Dans l'incapacité de prendre nos propres images, les screens qui ornent cette page nous sont fournis par l'éditeur.
- Graphismes13/20
On imagine bien que la permutation de plan doit entraîner de savants calculs pour la console. Les programmeurs ont manifestement compensé cette charge par un rendu assez faible techniquement, car fait de textures délavées et d'environnements cubiques. Cela dit, il n'y a rien de vraiment vilain pour peu qu'on accepte ce genre de visuel abstrait. Un gros point positif : voici enfin un jeu PSP où les chargements ne dépassent pas 5 secondes.
- Jouabilité16/20
Porté par une idée inédite et lumineuse, changer entre plan 2D et 3D pour explorer tous les recoins d'une zone, le gameplay ne s'arrête pas là et complexifie constamment la donne par de nouveaux mécanismes, de nouvelles contraintes. Cette générosité permet au titre de renouveler et la variété des situations et la difficulté des énigmes. On sent d'ailleurs une extrême application des level-designers pour proposer un titre difficile mais accessible, un vrai jeu de réflexion pur et dur, ce qui ne manquera pas d'écoeurer certaines personnes.
- Durée de vie12/20
Les 10 premiers des quarante tableaux se traversent assez rapidement puisqu'il suffit de tenter toutes les permutations de points de vue possibles pour mettre en évidence les accès. Mais ça se corse sérieusement par la suite, et la présence de bulles d'aides ne sera pas du luxe pour la majorité d'entre-vous. Les dix derniers niveaux sont de véritables horreurs, un délice ! Comptez à peu près une dizaine d'heures pour finir, calmement, les tableaux à 100%.
- Bande son14/20
De la pure musique intimiste, une sorte d'électro douce et un peu triste, destinée à créer une bulle autour de vous. Ca fonctionne très bien. Les bruitages sont du même tonneau.
- Scénario13/20
Bien dosée, l'intervention de l'histoire au fil du jeu permet d'aérer votre progression. Le gameplay hypnotisant nous lie aux malheurs du sympathique Danny, et on attend avec impatience sa guérison. Même si la trame est assez convenue, on s'attache rarement au héros d'un jeu de réflexion. C'est donc plutôt réussi.

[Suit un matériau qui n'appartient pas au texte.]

Lemma fetchAndCache_entry (fuel : nat) (remote : Remote) (currentYear : Z)
  (times : Times) (username : string) (config : Config) (cache : Cache.t)
  (fetched : Fetched) :
  snd (fetchAndCache fuel remote currentYear times username config cache)
    = Ok fetched ->
  fetched_entry fetched = Mem.mk (Some (fetched_repos fetched)) (at_set times).
Proof.
  unfold fetchAndCache.
  destruct (negb (isCacheStale (at_check times) cache)
            && String.eqb (Cache.username cache) username
            && (Z.of_nat (length (Cache.repos cache)) >? 0)).
  - pose proof (enrich_entry remote times username config cache
                  (ReposMap.values (Cache.repos cache))) as H.
    destruct (enrich _ _ _ _ _ _) as [log fetched']. cbn [snd] in *.
    now intros [= <-].
  - destruct (fetchContributedRepos fuel remote username currentYear)
      as [searches [repos | msg |]]; try discriminate.
    pose proof (enrich_entry remote times username config
                  (Cache.mk username (Cache.repos cache) (Cache.fetchedAt cache))
                  repos) as H.
    destruct (enrich _ _ _ _ _ _) as [log fetched']. cbn [snd] in *.
    now intros [= <-].
Qed.
(** The configuration errors of all models, each with its model. *)
Definition errorEntries (errorsByModel : ErrorsByModel)
  : list (TestModel * TestError) :=
  flat_map (fun me => map (pair (fst me)) (snd me)) errorsByModel.

Definition errorIdOf (me : TestModel * TestError) : string :=
  errorId (fst me) (snd me).

(** *** The pass when no position is rejected

    What [newErrorItem], [_syncConfigErrors], the body of the first loop of
    [_update] and [_update] compute when [new Position] does not throw
    (lemmas [newErrorItem_returns], [syncConfigErrors_returns],
    [updateFolder_returns] and [update_returns]). *)

Definition builtErrorItem `{P : Platform} (model : TestModel) (error0 : TestError)
    (n : nat) : TestItem * nat :=
  let message0 := errorMessage error0 in
  let errorId0 := errorId model error0 in
  let (item, n') :=
    createTestItem errorId0 ""
      (Some (Uri_file (match error_location error0 with
                       | Some l => file l
                       | None => configFile (config model)
                       end))) n in
  let item := set_error (Some message0) item in
  let item :=
    set_description
      (Some (path_relative (workspaceFolder (config model))
               (normalizePath (configFile (config model)))
             ++ " — " ++ message0)) item in
  let item := set_sortText (Some ("z" ++ errorId0)) item in
  let item :=
    match error_location error0 with
    | Some l =>
        let position := mkPosition (line l - 1) (column l - 1) in
        set_range (Some (mkRange position position)) item
    | None => item
    end in
  (set_configErrorSymbol (Some error0) item, n').

Definition newErrorItemOf `{P : Platform} (me : TestModel * TestError) (n : nat)
  : TestItem * nat :=
  builtErrorItem (fst me) (snd me) n.

(** The position of the error is one that [new Position] accepts. *)
Definition positioned (error0 : TestError) : bool :=
  match error_location error0 with
  | Some l => negb ((line l - 1 <? 0)%Z || (column l - 1 <? 0)%Z)
  | None => true
  end.
(** * HeapStats agent: snapshot container, child-class lists, container pool
      and class container.

    Shallow embedding of
      - snapShotContainer.hpp (structures, findClass, findChildClass,
        addInc, clearObjectCounter, clearChildClassCounters, setters),
      - snapShotContainer.cpp (getInstance, releaseInstance, constructor,
        destructor, pushNewClass, pushNewChildClass, setJvmInfo, clear),
      - classContainer.hpp (findClass, updateClass).

    Pointers are addresses (N, NULL = 0) into typed stores; a dereference of
    an address that is not allocated, and a loop that does not end, have no
    result (None). *)

From Stdlib Require Import ZArith.
From Stdlib.Strings Require Import Byte.
From stdpp Require Import base option list gmap.

Abbreviation addr := N (only parsing).
Definition NULL : N := 0%N.

(** ** Structures of snapShotContainer.hpp *)

(** jlong arithmetic: 64-bit two's complement. *)
Definition wrap64 (z : Z) : Z := ((z + 2 ^ 63) mod 2 ^ 64 - 2 ^ 63)%Z.
(** unsigned int arithmetic. *)
Definition wrap32u (z : Z) : Z := (z mod 2 ^ 32)%Z.

Record TObjectCounter := mkObjectCounter {
  count : Z;
  total_size : Z }.

Record TObjectData := mkObjectData {
  tag : Z;
  classNameLen : Z;
  className : list byte;
  klassOop : N;
  oldTotalSize : Z;
  oopType : Z;
  clsLoaderId : Z;
  clsLoaderTag : Z;
  isRemoved : bool;
  instanceSize : Z }.

Record TChildClassCounter := mkChildClassCounter {
  ch_counter : N;
  objData : N;
  next : N;
  callCount : Z }.

Record TClassCounter := mkClassCounter {
  counter : N;
  child : N;
  spinlock : Z;
  offsets : N;
  offsetCount : Z }.

#[global] Instance byte_eq_dec : EqDecision byte := Byte.byte_eq_dec.

#[global] Instance TObjectCounter_eq_dec : EqDecision TObjectCounter.
Proof. solve_decision. Defined.

(** ** The heap *)

Record heap := mkHeap {
  objCounters : gmap N TObjectCounter;
  objDatas : gmap N TObjectData;
  childCounters : gmap N TChildClassCounter;
  classCounters : gmap N TClassCounter;
  oopMapBlocks : gset N;
  brk : N }.

Definition with_objCounters (h : heap) (m : gmap N TObjectCounter) : heap :=
  mkHeap m (objDatas h) (childCounters h) (classCounters h) (oopMapBlocks h) (brk h).
Definition with_childCounters (h : heap) (m : gmap N TChildClassCounter) : heap :=
  mkHeap (objCounters h) (objDatas h) m (classCounters h) (oopMapBlocks h) (brk h).
Definition with_classCounters (h : heap) (m : gmap N TClassCounter) : heap :=
  mkHeap (objCounters h) (objDatas h) (childCounters h) m (oopMapBlocks h) (brk h).
Definition with_oopMapBlocks (h : heap) (b : gset N) : heap :=
  mkHeap (objCounters h) (objDatas h) (childCounters h) (classCounters h) b (brk h).
Definition with_brk (h : heap) (b : N) : heap :=
  mkHeap (objCounters h) (objDatas h) (childCounters h) (classCounters h) (oopMapBlocks h) b.

(** What the allocator and the map do at one call of an allocating
    operation: whether calloc and posix_memalign succeed, whether the map
    insertion throws, and the indeterminate content of fresh memory. *)
Record alloc_oracle := mkOracle {
  calloc_ok : bool;
  memalign_ok : bool;
  insert_ok : bool;
  junk : TObjectCounter }.

Definition all_ok : alloc_oracle := mkOracle true true true (mkObjectCounter 0 0).

(** A fresh block.  Addresses name whole blocks: the allocator hands out
    the break and moves it up. *)
Definition alloc (h : heap) : N * heap := (brk h, with_brk h (brk h + 1)%N).

(** ** Field stores *)

Definition set_next (c : TChildClassCounter) (p : N) : TChildClassCounter :=
  mkChildClassCounter (ch_counter c) (objData c) p (callCount c).
Definition set_calls (c : TChildClassCounter) (n : Z) : TChildClassCounter :=
  mkChildClassCounter (ch_counter c) (objData c) (next c) n.
Definition set_child (cls : TClassCounter) (p : N) : TClassCounter :=
  mkClassCounter (counter cls) p (spinlock cls) (offsets cls) (offsetCount cls).
Definition set_spinlock (cls : TClassCounter) (v : Z) : TClassCounter :=
  mkClassCounter (counter cls) (child cls) v (offsets cls) (offsetCount cls).
(** clsCounter->offsets = NULL; clsCounter->offsetCount = -1; *)
Definition reset_cache (cls : TClassCounter) : TClassCounter :=
  mkClassCounter (counter cls) (child cls) (spinlock cls) NULL (-1).

Definition store_next (p v : N) (h : heap) : option heap :=
  c ← childCounters h !! p;
  Some (with_childCounters h (<[p := set_next c v]> (childCounters h))).

Definition store_callCount (p : N) (v : Z) (h : heap) : option heap :=
  c ← childCounters h !! p;
  Some (with_childCounters h (<[p := set_calls c v]> (childCounters h))).

Definition store_child (p v : N) (h : heap) : option heap :=
  c ← classCounters h !! p;
  Some (with_classCounters h (<[p := set_child c v]> (classCounters h))).

Definition store_spinlock (p : N) (v : Z) (h : heap) : option heap :=
  c ← classCounters h !! p;
  Some (with_classCounters h (<[p := set_spinlock c v]> (classCounters h))).

Definition reset_offsets (p : N) (h : heap) : option heap :=
  c ← classCounters h !! p;
  Some (with_classCounters h (<[p := reset_cache c]> (classCounters h))).

(** free of an offset list: free(NULL) does nothing, a pointer that is not
    live has no defined behaviour. *)
Definition free_block (p : N) (h : heap) : option heap :=
  if decide (p = NULL) then Some h
  else if decide (p ∈ oopMapBlocks h) then Some (with_oopMapBlocks h (oopMapBlocks h ∖ {[p]}))
  else None.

Trêve d'analyse, disons les choses franchement : Crush est un casse-tête brillant, avec tout ce que cela implique. Dur, un poil austère, visuellement peu ambitieux, l'effort de Zoë Mode ne fait aucune concession et ne plaira pas à ceux qui manquent de patience et d'Alka Seltzer. Les autres devraient féliciter Sega d'avoir eu du nez : voilà un jeu de réflexion résolument moderne, et passionnant de bout en bout puisque le gameplay ne cesse de s'enrichir au fil des niveaux. Il semble évident que le studio Zoë Mode en a encore sous le pied et se doit d'exploiter son joujou dans un second opus encore plus long et ambitieux !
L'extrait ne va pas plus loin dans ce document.